Ricardo Palma y Emilia Pardo Bazán me criticaron con dureza por mi falta de audacia, así como por la excesiva pasividad y poca fogosidad de mis propuestas. Mis artículos y ensayos, a la par que mis cuentos y novelas, no se podían calificar en absoluto de incendiarios, pero rezumaban un aire nuevo, un aroma de cambio y crecimiento individual y social, por encima de su tono modesto, nada agresivo. Mi afán no estaba en hacer ruido sino en regalar un valioso legado a las generaciones futuras.

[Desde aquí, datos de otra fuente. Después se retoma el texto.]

(* ===== verification/EventsQueue.v ===== *)
(** * Events: the PostgreSQL queue

    events/pgqueue/pgqueue.go: the tables of the bus and the statements on them ([Publish],
    [Subscribe], [advance], [claim], [claimOrdered], [settle], [giveUp], [Purge] and the
    renewal of a lease).  A statement is one atomic operation on the tables; the transaction
    identifiers and the snapshot's lower bound ([pg_snapshot_xmin]) are given by the system
    of [EventsBus]. *)
From S2P Require Import Prelude GoStr EventsStream EventsEnvelope.
From Stdlib Require Import Ascii String.
Open Scope string_scope.
Open Scope Z_scope.
Open Scope list_scope.

Definition MaxMessage : Z := 1048576.

(** [size]. *)
Definition size_ (m : Message) : Z :=
  Z.of_nat (String.length (m_Data m) + String.length (m_Subject m)) +
  map_fold (λ k v n, n + Z.of_nat (String.length k + String.length v)) 0 (m_Headers m).

(** ** The tables *)

(** be_bus_message, by [seq]. *)
Record bmsg := MkBMsg { b_xid : Z; b_id : option string; b_msg : Message; b_at : Z }.
(** be_bus_subscription, by durable; the waits in milliseconds. *)
Record bsub := MkBSub {
  u_Streams : list string; u_Filters : list string; u_MaxDeliver : Z; u_AckWait : Z; u_Backoff : list Z; u_pos : Z * Z }.
(** be_bus_delivery, by durable and [seq]. *)
Record delivery := MkDelivery {
  d_flight : bool; d_attempts : Z; d_token : option nat; d_until : Z; d_notBefore : Z }.

Record queue := MkQueue {
  q_messages : gmap Z bmsg; q_subs : gmap string bsub; q_deliveries : gmap (string * Z) delivery; q_now : Z }.

Definition set_deliveries (f : gmap (string * Z) delivery → gmap (string * Z) delivery) (q : queue) : queue :=
  MkQueue (q_messages q) (q_subs q) (f (q_deliveries q)) (q_now q).

(** The order of positions in the queue. *)
Definition posLt (a b : Z * Z) : Prop := a.1 < b.1 ∨ (a.1 = b.1 ∧ a.2 < b.2).
#[export] Instance posLt_dec a b : Decision (posLt a b).
Proof. unfold posLt. apply _. Defined.
Definition posLe (a b : Z * Z) : Prop := ¬ posLt b a.
#[export] Instance posLe_dec a b : Decision (posLe a b).
Proof. unfold posLe. apply _. Defined.

(** ** Publishing *)

Inductive perr := TooLarge.

(** [Publish]'s row; none for a message identity the table has. *)
Definition dedupKey (m : Message) : option string := if decide (DedupID m = "") then None else Some (DedupID m).
Definition duplicate (q : queue) (m : Message) : bool :=
  match dedupKey m with
  | None => false
  | Some id => existsb (λ '(_, b), bool_decide (b_id b = Some id)) (map_to_list (q_messages q))
  end.
Definition publishRow (q : queue) (xid seq_ : Z) (m : Message) : res perr queue :=
  if decide (MaxMessage < size_ m) then Err TooLarge
  else if duplicate q m then Ok q
  else Ok (MkQueue (<[seq_ := MkBMsg xid (dedupKey m) m (q_now q)]> (q_messages q)) (q_subs q) (q_deliveries q) (q_now q)).

(** ** Subscribing *)

(** Durations are stored in milliseconds, as 32-bit integers. *)
Definition Millisecond : Z := 1000000.
Definition int32 (n : Z) : Z := (n + 2147483648) mod 4294967296 - 2147483648.
Definition toMs (d : Z) : Z := int32 (Z.quot d Millisecond).

(** The row [Subscribe] inserts when there is none; [pos0] is the table's default position. *)
Definition subRow (pos0 : Z * Z) (s : SubscriptionSpec) : bsub :=
  MkBSub (ss_Streams s) (ss_Filters s) (ss_MaxDeliver s) (toMs (ss_AckWait s)) (map toMs (ss_Backoff s)) pos0.
Definition subscribe (pos0 : Z * Z) (spec : SubscriptionSpec) (q : queue) : queue :=
  let spec := withDefaults spec in
  match q_subs q !! ss_Durable spec with
  | Some _ => q
  | None => MkQueue (q_messages q) (<[ss_Durable spec := subRow pos0 spec]> (q_subs q)) (q_deliveries q) (q_now q)
  end.

(** [load]: the stored settings, with the instance's concurrency and order. *)
Definition load (q : queue) (durable : string) (concurrency : Z) (ordered : bool) : option SubscriptionSpec :=
  (λ u, withDefaults (MkSubscriptionSpec durable (u_Streams u) (u_Filters u) (u_MaxDeliver u) (u_AckWait u * Millisecond)
          (map (λ b, b * Millisecond) (u_Backoff u)) concurrency ordered)) <$> q_subs q !! durable.

(** ** Reading *)

Definition advanceBatch : nat := 500.

Definition rowPos (x : Z * bmsg) : Z * Z := (b_xid x.2, x.1).
Definition rowPosLe (x y : Z * bmsg) : Prop := posLe (rowPos x) (rowPos y).
#[export] Instance rowPosLe_dec x y : Decision (rowPosLe x y).
Proof. unfold rowPosLe. apply _. Defined.

(** The messages after a position and below [xmin], in order. *)
Definition nextMessages (q : queue) (pos : Z * Z) (xmin : Z) : list (Z * bmsg) :=
  take advanceBatch (merge_sort rowPosLe
    (filter (λ x, posLt pos (rowPos x) ∧ b_xid x.2 < xmin) (map_to_list (q_messages q)))).

Definition newDelivery (now : Z) : delivery := MkDelivery false 0 None now now.
(** INSERT ... ON CONFLICT DO NOTHING. *)
Definition queueOne (durable : string) (now seq_ : Z) (m : gmap (string * Z) delivery) : gmap (string * Z) delivery :=
  match m !! (durable, seq_) with Some _ => m | None => <[(durable, seq_) := newDelivery now]> m end.

(** [advance]: whether the position moved. *)
Definition advance (xmin : Z) (s : SubscriptionSpec) (q : queue) : bool * queue :=
  match q_subs q !! ss_Durable s with
  | None => (false, q)
  | Some u =>
      let rows := nextMessages q (u_pos u) xmin in
      match last rows with
      | None => (false, q)
      | Some x =>
          let seqs := omap (λ y, if matches s (m_Subject (b_msg y.2)) then Some y.1 else None) rows in
          (true,
           MkQueue (q_messages q)
             (<[ss_Durable s := MkBSub (u_Streams u) (u_Filters u) (u_MaxDeliver u) (u_AckWait u) (u_Backoff u) (rowPos x)]> (q_subs q))
             (foldr (queueOne (ss_Durable s) (q_now q)) (q_deliveries q) seqs) (q_now q))
      end
  end.

(** ** Delivering *)

(** The deliveries of a durable, in the order of their messages. *)
Definition ofDurable (q : queue) (durable : string) : list (Z * delivery) :=
  omap (λ '((d, n), x), if decide (d = durable) then Some (n, x) else None) (map_to_list (q_deliveries q)).
Definition seqLe (x y : Z * delivery) : Prop := x.1 ≤ y.1.
#[export] Instance seqLe_dec x y : Decision (seqLe x y).
Proof. unfold seqLe. apply _. Defined.

Definition isReady (now : Z) (x : delivery) : bool := negb (d_flight x) && bool_decide (d_notBefore x ≤ now).
Definition isExpired (now maxDeliver : Z) (x : delivery) : bool :=
  d_flight x && bool_decide (d_until x < now) && bool_decide (d_attempts x < maxDeliver).
Definition isDue (now maxDeliver : Z) (x : delivery) : bool := isReady now x || isExpired now maxDeliver x.

(** The row a claim takes: the first due one, or the first one when it is due. *)
Definition dueRow (s : SubscriptionSpec) (q : queue) : option (Z * delivery) :=
  let rows := merge_sort seqLe (ofDurable q (ss_Durable s)) in
  if ss_Ordered s then
    match rows with
    | x :: _ => if isDue (q_now q) (ss_MaxDeliver s) x.2 then Some x else None
    | [] => None
    end
  else List.find (λ x, isDue (q_now q) (ss_MaxDeliver s) x.2) rows.

Definition claimed (s : SubscriptionSpec) (token : nat) (now : Z) (x : delivery) : delivery :=
  MkDelivery true (d_attempts x + 1) (Some token) (now + ss_AckWait s) (d_notBefore x).

(** A delivery handed to a worker. *)
Record claimRow := MkClaim { k_durable : string; k_seq : Z; k_token : nat; k_attempt : Z; k_msg : Message }.

(** [claim] and [claimOrdered]: the delivery, and the tables; one whose message is gone is
    dropped. *)
Definition claim (s : SubscriptionSpec) (token : nat) (q : queue) : option claimRow * queue :=
  match dueRow s q with
  | None => (None, q)
  | Some (n, x) =>
      match q_messages q !! n with
      | None => (None, set_deliveries (delete (ss_Durable s, n)) q)
      | Some b => (Some (MkClaim (ss_Durable s) n token (d_attempts x + 1) (b_msg b)),
                   set_deliveries (<[(ss_Durable s, n) := claimed s token (q_now q) x]>) q)
      end
  end.

(** ** Settling *)

Inductive Outcome := Ack | Nak | Term.
#[export] Instance Outcome_eq_dec : EqDecision Outcome.
Proof. solve_decision. Defined.

(** The rows a token names. *)
Definition holdsToken (durable : string) (token : nat) (k : string * Z) (x : delivery) : bool :=
  bool_decide (k.1 = durable) && bool_decide (d_token x = Some token) && d_flight x.
Definition removes (maxDeliver attempt : Z) (out : Outcome) : bool :=
  match out with Ack => true | Term => true | Nak => bool_decide (maxDeliver ≤ attempt) end.

(** [settle]. *)
Definition settle (s : SubscriptionSpec) (attempt : Z) (token : nat) (out : Outcome) (q : queue) : queue :=
  if removes (ss_MaxDeliver s) attempt out then
    set_deliveries (filter (λ '(k, x), holdsToken (ss_Durable s) token k x = false)) q
  else
    let wait := default 0 (BackoffFor s attempt) in
    set_deliveries (map_imap (λ k x, Some (if holdsToken (ss_Durable s) token k x
      then MkDelivery false (d_attempts x) None (d_until x) (q_now q + wait) else x))) q.

(** [InProgress]. *)
Definition renew (s : SubscriptionSpec) (token : nat) (q : queue) : queue :=
  set_deliveries (map_imap (λ k x, Some (if holdsToken (ss_Durable s) token k x
    then MkDelivery true (d_attempts x) (d_token x) (q_now q + ss_AckWait s) (d_notBefore x) else x))) q.

(** [giveUp]: exhausted deliveries whose lease ran out. *)
Definition giveUp (s : SubscriptionSpec) (q : queue) : queue :=
  set_deliveries (filter (λ '(k, x),
    ¬ (k.1 = ss_Durable s ∧ d_flight x = true ∧ d_until x < q_now q ∧ ss_MaxDeliver s ≤ d_attempts x))) q.

(** [Purge]. *)
Definition purge (retention : Z) (q : queue) : queue :=
  let gone := filter (λ '(_, b), b_at b < q_now q - retention) (q_messages q) in
  MkQueue (q_messages q ∖ gone) (q_subs q) (filter (λ '(k, _), gone !! k.2 = None) (q_deliveries q)) (q_now q).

No veía la utilidad de gritar y desgarrarme, tampoco de lanzar alharacas y ponerme en plan de víctima. Acepto que mostraba ciertas actitudes contradictorias, las cuales se reflejaban en mi visión y en mi comportamiento. A la vez que pregonaba la libertad femenina, no me atrevía a romper en su integridad el molde impuesto por una tradición distorsionada.

No me importaban los premios o los títulos, mucho menos la publicidad. La persecución y la censura siempre han sido instrumentos de manipulación. El escándalo para mí no pasaba de ser una idiotez. Prefería una acción silenciosa, constante y pertinaz; algo que diera resultado de modo casi imperceptible. Si hoy en día miramos al interior de cualquier hogar, no es difícil distinguir quién manda en realidad.